Lemma overlapping_withdrawals_overdraw_witness :
  ∃ r1 r2 s',
    Enhanced.overlap (Enhanced.Reading 17000 Scenario.withdraw_500)
      (Enhanced.Reading 17001 Scenario.withdraw_500)
      Scenario.paid_db [false; true; false; true; false; true]
    = (Enhanced.Answered r1, Enhanced.Answered r2, s')
    ∧ http_status r1 = 200%nat
    ∧ http_status r2 = 200%nat
    ∧ get_prop (body r1) "new_balance" = JNum (500 - 500)
    ∧ get_prop (body r2) "new_balance" = JNum (500 - 500)
    ∧ Enhanced.balance_of Scenario.alice_phone s' = Some (500 - 500 - 500)%Z
    ∧ (500 - 500 - 500 < 0)%Z.
Proof.
  refine (proj2 (proj2 (overlapping_withdrawals_overdraw 17000 17001
                          Scenario.withdraw_500 Scenario.withdraw_500
                          Scenario.paid_db Scenario.alice_phone 500 500
                          Scenario.paid_user
                          _ _ _ _ _ _ _ _ _ _ _ _ _ _ _)));
    first [by vm_compute | simpl; lia | lia | reflexivity].
Defined.

(** ** The range of the balance column *)

Lemma stays_in_range_refl s : Enhanced.stays_in_range s s.
Proof. by intros ?. Qed.

Lemma stays_in_range_trans s1 s2 s3 :
  Enhanced.stays_in_range s1 s2 → Enhanced.stays_in_range s2 s3 →
  Enhanced.stays_in_range s1 s3.
Proof. unfold Enhanced.stays_in_range. auto. Qed.

Lemma insert_fits (s : Enhanced.db) phone u txs :
  Enhanced.fits_numeric (Enhanced.balance u) = true →
  Enhanced.stays_in_range s
    (Enhanced.mkDb (<[phone := u]> (Enhanced.users s)) txs).
Proof.
  intros Hu Hs q v. simpl. rewrite lookup_insert.
  case_decide; [by intros [= <-] | apply Hs].
Qed.

Lemma getOrCreateUser_fits now phone :
  Enhanced.preserves Enhanced.stays_in_range (Enhanced.getOrCreateUser now phone).
Proof.
  intros s. unfold Enhanced.getOrCreateUser.
  destruct (_ !! phone) eqn:Hu; simpl; [apply stays_in_range_refl |].
  by apply insert_fits.
Qed.

Lemma updateUserBalance_fits now phone amt op :
  Enhanced.preserves Enhanced.stays_in_range
    (Enhanced.updateUserBalance now phone amt op).
Proof.
  intros s. unfold Enhanced.updateUserBalance.
  destruct (_ !! phone) eqn:Hu; simpl; [| apply stays_in_range_refl].
  destruct (Enhanced.fits_numeric _) eqn:Hfits; simpl;
    [| apply stays_in_range_refl].
  by apply insert_fits.
Qed.

Lemma markUserFeePaid_fits now phone :
  Enhanced.preserves Enhanced.stays_in_range (Enhanced.markUserFeePaid now phone).
Proof.
  intros s. unfold Enhanced.markUserFeePaid.
  destruct (_ !! phone) eqn:Hu; simpl; [| apply stays_in_range_refl].
  intros Hs. apply insert_fits; [| done]. simpl. by eapply Hs.
Qed.

Lemma createTransaction_fits now data :
  Enhanced.preserves Enhanced.stays_in_range (Enhanced.createTransaction now data).
Proof.
  intros s. unfold Enhanced.createTransaction.
  repeat case_match; simpl; by intros ?.
Qed.

Lemma updateTransaction_fits now ref st :
  Enhanced.preserves Enhanced.stays_in_range
    (Enhanced.updateTransaction now ref st).
Proof. intros s. unfold Enhanced.updateTransaction. simpl. by intros ?. Qed.

Ltac fits_tac :=
  repeat first
    [ apply getOrCreateUser_fits
    | apply updateUserBalance_fits
    | apply markUserFeePaid_fits
    | apply createTransaction_fits
    | apply updateTransaction_fits
    | apply (preserves_try_catch _ stays_in_range_trans)
    | apply (preserves_bind _ stays_in_range_trans)
    | apply (preserves_ret _ stays_in_range_refl)
    | apply (preserves_throw _ stays_in_range_refl)
    | apply (preserves_lift _ stays_in_range_refl)
    | progress intros
    | case_match ].

Lemma handle_fits s e : Enhanced.stays_in_range s (Enhanced.handle s e).
Proof.
  destruct e; simpl.
  - unfold Enhanced.get_balance. fits_tac.
  - unfold Enhanced.get_transactions. fits_tac.
    intros s'. apply stays_in_range_refl.
  - unfold Enhanced.withdraw. fits_tac.
  - unfold Enhanced.pay, Enhanced.pay_try, Enhanced.pay_catch. fits_tac.
  - unfold Enhanced.poll_tick. fits_tac.
  - apply stays_in_range_refl.
  - rewrite get_receipt_unchanged. apply stays_in_range_refl.
Qed.

Lemma withdraw_step_fits w s :
  Enhanced.stays_in_range s (Enhanced.withdraw_step w s).2.
Proof.
  destruct w as [now req|now phone amt u|now phone amt u|resp];
    cbn [Enhanced.withdraw_step].
  - destruct (formatPhone _); [| apply stays_in_range_refl].
    destruct (pb_amount req); [| apply stays_in_range_refl].
    destruct (_ || _); [apply stays_in_range_refl |].
    pose proof (getOrCreateUser_fits now s0 s) as Hstep.
    destruct (Enhanced.getOrCreateUser now s0 s) as [[v|err] s1]; [| done].
    by repeat case_match.
  - pose proof (createTransaction_fits now
                  (Enhanced.mkTxData ("WD-" +:+ dec_of_Z now) phone "withdrawal"
                     (Some amt) "processing"
                     ("Withdrawal of KES " +:+ number_string amt)
                     (JObj [("withdrawal_to", JStr phone)])) s) as Hstep.
    by destruct (Enhanced.createTransaction _ _ _) as [[t|err] s1].
  - pose proof (updateUserBalance_fits now phone amt "subtract" s) as Hstep.
    by destruct (Enhanced.updateUserBalance _ _ _ _ _) as [[v|err] s1].
  - apply stays_in_range_refl.
Qed.

(** X27: the balance column holds values within DECIMAL(15, 2) only.
    Each statement that writes the users table leads from a table
    whose balances fit to one whose balances fit, an update that would
    leave the range failing instead; so the balances fit after every
    statement of a withdrawal, however two withdrawals overlap, and
    after every sequence of requests and poll ticks. *)
Theorem balances_stay_in_range :
  (∀ now phone,
     Enhanced.preserves Enhanced.stays_in_range
       (Enhanced.getOrCreateUser now phone))
  ∧ (∀ now phone amt op,
       Enhanced.preserves Enhanced.stays_in_range
         (Enhanced.updateUserBalance now phone amt op))
  ∧ (∀ now phone,
       Enhanced.preserves Enhanced.stays_in_range
         (Enhanced.markUserFeePaid now phone))
  ∧ (∀ now phone amt op s u,
       Enhanced.users s !! phone = Some u →
       (10 ^ 13 ≤ Z.abs (if String.eqb op "add"
                         then Enhanced.balance u + amt
                         else Enhanced.balance u - amt))%Z →
       ∃ err, Enhanced.updateUserBalance now phone amt op s
              = (Enhanced.Thrown err, s))
  ∧ (∀ w1 w2 s schedule,
       Enhanced.balances_fit s →
       Enhanced.balances_fit (Enhanced.overlap w1 w2 s schedule).2)
  ∧ (∀ s events,
       Enhanced.balances_fit s →
       Enhanced.balances_fit (Enhanced.run s events)).
Proof.
  split; [exact getOrCreateUser_fits |].
  split; [exact updateUserBalance_fits |].
  split; [exact markUserFeePaid_fits |].
  split; [| split].
  - intros now phone amt op s u Hu Hbig.
    unfold Enhanced.updateUserBalance. rewrite Hu. cbn zeta.
    replace (Enhanced.fits_numeric _) with false; [by eexists |].
    unfold Enhanced.fits_numeric, Enhanced.numeric_limit. lia.
  - intros w1 w2 s schedule. unfold Enhanced.overlap.
    revert w1 w2 s. induction schedule as [|b schedule IH]; intros w1 w2 s Hs;
      [done |].
    simpl. destruct b.
    + pose proof (withdraw_step_fits w2 s Hs) as Hstep.
      destruct (Enhanced.withdraw_step w2 s) as [w2' s']. by apply IH.
    + pose proof (withdraw_step_fits w1 s Hs) as Hstep.
      destruct (Enhanced.withdraw_step w1 s) as [w1' s']. by apply IH.
  - intros s events. revert s.
    induction events as [|e events IH]; intros s Hs; [done |].
    simpl. apply IH. by apply handle_fits.
Qed.

Lemma balances_stay_in_range_witness :
  Enhanced.balances_fit
    (Enhanced.overlap (Enhanced.Reading 17000 Scenario.withdraw_500)
       (Enhanced.Reading 17001 Scenario.withdraw_500)
       Scenario.paid_db [false; true; false; true; false; true]).2.
Proof.
  apply (proj1 (proj2 (proj2 (proj2 (proj2 balances_stay_in_range))))).
  intros phone u Hu.
  destruct (decide (phone = Scenario.alice_phone)) as [->|Hne].
  - vm_compute in Hu. injection Hu as <-. reflexivity.
  - unfold Scenario.paid_db in Hu. simpl in Hu.
    rewrite lookup_singleton_ne in Hu by done. discriminate Hu.
Defined.

(** ** Receipts the handlers have written *)

Lemma insert_dated (s : Legacy.receipts) k (r : Legacy.receipt) :
  Legacy.dated s →
  (∃ t, r !! "timestamp" = Some (JNum t)) →
  Legacy.dated (<[k := r]> s).
Proof.
  intros Hs Hr ref r'. rewrite lookup_insert.
  case_decide; [by intros [= <-] | apply Hs].
Qed.

Lemma legacy_pay_dated now now_err req gw (s : Legacy.receipts) :
  Legacy.dated s → Legacy.dated (Legacy.pay now now_err req gw s).2.
Proof.
  intros Hs. unfold Legacy.pay.
  repeat case_match; simplify_eq; simpl; try done;
    (apply insert_dated; [done |]); eexists; simpl;
    by repeat (rewrite lookup_insert_ne by done); rewrite lookup_insert_eq.
Qed.

Lemma legacy_poll_tick_dated now p gw (s : Legacy.receipts) :
  Legacy.dated s → Legacy.dated (Legacy.poll_tick now p gw s).2.
Proof.
  intros Hs. unfold Legacy.poll_tick.
  repeat case_match; simplify_eq; cbn [fst snd]; try done;
    (apply insert_dated; [done |]); eexists; apply lookup_insert_eq.
Qed.

Lemma legacy_callback_dated now data (s : Legacy.receipts) :
  Legacy.dated s → Legacy.dated (Legacy.callback now data s).2.
Proof.
  intros Hs. unfold Legacy.callback, Legacy.processWebhookData.
  repeat case_match; simplify_eq; cbn [fst snd Legacy.written]; try done;
    (apply insert_dated; [done |]); eexists; apply lookup_insert_eq.
Qed.

Lemma dated_not_jams (s : Legacy.receipts) ref r :
  Legacy.dated s → s !! ref = Some r → ¬ Legacy.jams r.
Proof.
  intros Hs Hr [_ Hthrows]. destruct (Hs ref r Hr) as [t Ht].
  unfold Legacy.field in Hthrows. by rewrite Ht in Hthrows.
Qed.

Lemma legacy_cron_dated parse now (s : Legacy.receipts) :
  Legacy.dated s → Legacy.dated (Legacy.cron_job parse now s).
Proof.
  intros Hs. destruct (cron_job_cases parse now s) as [->|Hlookup]; [done |].
  intros ref r'. rewrite Hlookup.
  destruct (s !! ref) as [r|] eqn:Hr; [| done]. simpl. intros [= <-].
  destruct (Hs ref r Hr) as [t Ht]. exists t.
  destruct (release_result parse now r)
    as [[_ [err ->]]|[[_ ->]|(_ & _ & ->)]]; [done | | done].
  unfold Legacy.released. by rewrite !lookup_insert_ne by done.
Qed.

(** X28: the receipts the legacy handlers write carry the instant they
    were written at. Each of the initiation, the poll tick, the webhook
    and the release job leads from a file in which every receipt has a
    number as its timestamp to such a file, the empty file being one;
    and in such a file no timestamp makes the release job throw, so
    that the job releases every receipt that is due. *)
Theorem handlers_write_dated_receipts (parse : string → option Z) :
  Legacy.dated ∅
  ∧ (∀ now now_err req gw (s : Legacy.receipts),
       Legacy.dated s → Legacy.dated (Legacy.pay now now_err req gw s).2)
  ∧ (∀ now p gw (s : Legacy.receipts),
       Legacy.dated s → Legacy.dated (Legacy.poll_tick now p gw s).2)
  ∧ (∀ now data (s : Legacy.receipts),
       Legacy.dated s → Legacy.dated (Legacy.callback now data s).2)
  ∧ (∀ now (s : Legacy.receipts),
       Legacy.dated s → Legacy.dated (Legacy.cron_job parse now s))
  ∧ (∀ now (s : Legacy.receipts) ref r,
       Legacy.dated s → s !! ref = Some r →
       ¬ Legacy.jams r
       ∧ (Legacy.due parse now r →
          Legacy.cron_job parse now s !! ref = Some (Legacy.released r))).
Proof.
  split; [intros ref r Hr; by rewrite lookup_empty in Hr |].
  split; [intros *; apply legacy_pay_dated |].
  split; [intros *; apply legacy_poll_tick_dated |].
  split; [intros *; apply legacy_callback_dated |].
  split; [intros *; apply legacy_cron_dated |].
  intros now s ref r Hs Hr. split; [by eapply dated_not_jams |].
  intros Hdue. rewrite cron_job_lookup by (intros k r'; by apply dated_not_jams).
  rewrite Hr. simpl. by rewrite (release_due parse now r Hdue).
Qed.

Lemma handlers_write_dated_receipts_witness :
  Legacy.dated
    (Legacy.pay 1000 1000 Scenario.alice (Scenario.gateway_accepts "TXA") ∅).2.
Proof.
  apply (proj1 (proj2 (handlers_write_dated_receipts Scenario.no_dates))).
  intros ref r Hr. rewrite lookup_empty in Hr. discriminate Hr.
Defined.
++++++++++++++++++++
§ Your assignment:
Copy exactly the line that contains "intros Hdue. rewrite" and every line after it, up to and including the last line of the records.

§ Final answer:
  intros Hdue. rewrite cron_job_lookup by (intros k r'; by apply dated_not_jams).
  rewrite Hr. simpl. by rewrite (release_due parse now r Hdue).
Qed.

Lemma handlers_write_dated_receipts_witness :
  Legacy.dated
    (Legacy.pay 1000 1000 Scenario.alice (Scenario.gateway_accepts "TXA") ∅).2.
Proof.
  apply (proj1 (proj2 (handlers_write_dated_receipts Scenario.no_dates))).
  intros ref r Hr. rewrite lookup_empty in Hr. discriminate Hr.
Defined.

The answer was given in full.